Lemma mntrpcread_ok msize ins reply rb q :
  mq_ok q → chain_ok rb → Forall bread_ok ins → msize < 2 ^ 31 →
  ∃ o reply' rb' q' used rest,
    mntrpcread headroom blockalign msize ins reply rb q = Ok (o, reply', rb', q', rest) ∧ ins = used ++ rest ∧
    mq_ok q' ∧ chain_ok rb' ∧ read_spec msize reply o (bytes q ++ mjoin (bread_bytes <$> used)) reply' rb' q' used rest.
Proof.
  intros Hq Hrb Hins Hms. unfold mntrpcread. fold (cleared reply).
  pose proof (doread_ok ins q (BIT32SZ + BIT8SZ + BIT16SZ) Hq Hins) as H1.
  destruct (doread ins q (BIT32SZ + BIT8SZ + BIT16SZ)) as [[o1 q1] ins1].
  destruct H1 as (used1 & -> & Hq1 & Hb1 & _ & Hr1). apply Forall_app in Hins as [_ Hins1].
  change (BIT32SZ + BIT8SZ + BIT16SZ) with 7 in *.
  assert (len (bytes q1) < 7 → ∀ n f, ¬ begins msize reply (bytes q1) n f) as Hshort.
  { intros Hl n f [Hn Hc]. destruct (convM2S_size _ _ _ _ Hc) as (_ & _ & ?). lia. }
  destruct o1.
  2-4: destruct Hr1; eexists _, _, _, _, used1, _; rewrite <- Hb1; split_and!; [done | done | done | done | cbn; eauto 10].
  destruct (pullup_ok q1 7) as (q2 & b & bs & -> & Hq2 & Hb2 & Hbk2 & Hl2 & Hf2 & Ht2); [done | lia |].
  cbn [mbind res_bind]. rewrite Hf2. cbn [mbind res_bind].
  destruct (header_ok (bytes q1) Hr1) as (v & t & Hv & Ht).
  destruct (header_eq 7 (data b) (bytes q1) ltac:(done) Ht2) as [Hh32 Hh8]. rewrite Hh32, Hv. cbn [mbind res_bind].
  destruct (decide (s32 v < 7 ∨ s32 v > msize)) as [Hbad | Hgood].
  { pose proof (dropped msize reply q2 (bytes q1) rb (qlen q2) used1 ins1 Hq2 Hrb) as Hdrop.
    destruct (qdiscard q2 (qlen q2)) as [[? q'] ?]. eexists _, _, _, _, used1, _. split; [done |]. rewrite <- Hb1. split; [done |].
    apply Hdrop. intros more n f Hb. destruct (begins_size _ _ _ _ _ _ Hb Hms (GBIT32_app _ _ _ Hv)) as (Hn & Hs & _).
    destruct Hb as [Hb _]. lia. }
  pose proof (doread_ok ins1 q2 (s32 v) Hq2 Hins1) as H2.
  destruct (doread ins1 q2 (s32 v)) as [[o2 q3] ins2].
  destruct H2 as (used2 & -> & Hq3 & Hb3 & Hpre & Hr3).
  assert (bytes q ++ mjoin (bread_bytes <$> used1 ++ used2) = bytes q3) as Hall
    by (rewrite fmap_app, join_app, app_assoc, <- Hb1, <- Hb2; done).
  assert (GBIT32 (bytes q3) = Ok v) as Hv3 by (rewrite Hb3, Hb2; by apply GBIT32_app).
  destruct o2.
  2-4: destruct Hr3 as [Hfew Hr3]; pose proof (λ k f, too_few msize reply _ _ _ k f Hms Hv3 eq_refl Hfew) as Hno;
       eexists _, _, _, _, (used1 ++ used2), _; rewrite Hall, <- app_assoc; split_and!; [done | done | done | done |];
       cbn; rewrite ?Exists_app; eauto 10.
  destruct Hpre as [bs3 Hbk3]. rewrite Hbk2 in Hbk3.
  assert (block_ok b) as Hblk.
  { destruct Hq2 as [Hc _]. rewrite Hbk2 in Hc. by apply Forall_cons_iff in Hc as [? _]. }
  assert (firstblock q3 = Ok (data b)) as -> by (unfold firstblock; rewrite Hbk3; by apply bget_all).
  cbn [mbind res_bind]. rewrite Hh8, Ht. cbn [mbind res_bind].
  assert (takeZ 7 (bytes q3) = takeZ 7 (bytes q1)) as Ht3 by (rewrite Hb3, Hb2, takeZ_prefix; [done | lia]).
  destruct (header_eq 7 (bytes q3) (bytes q1) ltac:(done) Ht3) as [_ Ht3'].
  destruct (message_ok msize reply rb q3 (s32 v) v t (used1 ++ used2) ins2) as (o & reply' & rb' & q' & Heq & Hq' & Hrb' & Hspec);
    [done | done | done | lia | lia | congruence | done | congruence |].
  exists o, reply', rb', q', (used1 ++ used2), ins2. rewrite Hall, <- app_assoc. split; [exact Heq | by split_and!].
Qed.
(* ===== verification/SemaInv.v ===== *)
(** * SemaInv: what holds of the semaphores whoever runs

    The invariant of Sema's steps, for the list [L] of the processes that wait.  The value
    of a semaphore that somebody sleeps for without having been told to go on is at most the
    number of tries and wakeups under way for it: the [total] of the [credit]s. *)

From S2P Require Import Prelude Sema.

(** ** What the place of a process says *)

(** The address of the semaphore whose phore the process has. *)
Definition pc_phore (c : pc) : option Z :=
  match c with
  | Ptry Hard a _ | Pswap Hard a _ _ | Plink a _ | Pset a _ | Parm a _ | Psleep a _ | Pasleep a _
  | Pwoken a _ | Punlink a _ | Pcheck a _ | Plock a _ (Kacq _) | Pwalk a _ _ (Kacq _)
  | Pwake a _ _ (Kacq _) => Some a
  | _ => None
  end.

Definition pc_addr (c : pc) : option Z :=
  match c with
  | Puser _ => None
  | Ptry _ a _ | Pswap _ a _ _ | Pqueue a _ | Plink a _ | Pset a _ | Parm a _ | Psleep a _
  | Pasleep a _ | Pwoken a _ | Punlink a _ | Pcheck a _ | Plock a _ _ | Pwalk a _ _ _
  | Pwake a _ _ _ | Prel a _ | Prelswap a _ _ => Some a
  end.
◆ ◆ ◆
WORK TASK -
Review the preceding data and report every line that includes the string "Plock".

EXERCISE ANSWER -
  | Pwoken a _ | Punlink a _ | Pcheck a _ | Plock a _ (Kacq _) | Pwalk a _ _ (Kacq _)
  | Pasleep a _ | Pwoken a _ | Punlink a _ | Pcheck a _ | Plock a _ _ | Pwalk a _ _ _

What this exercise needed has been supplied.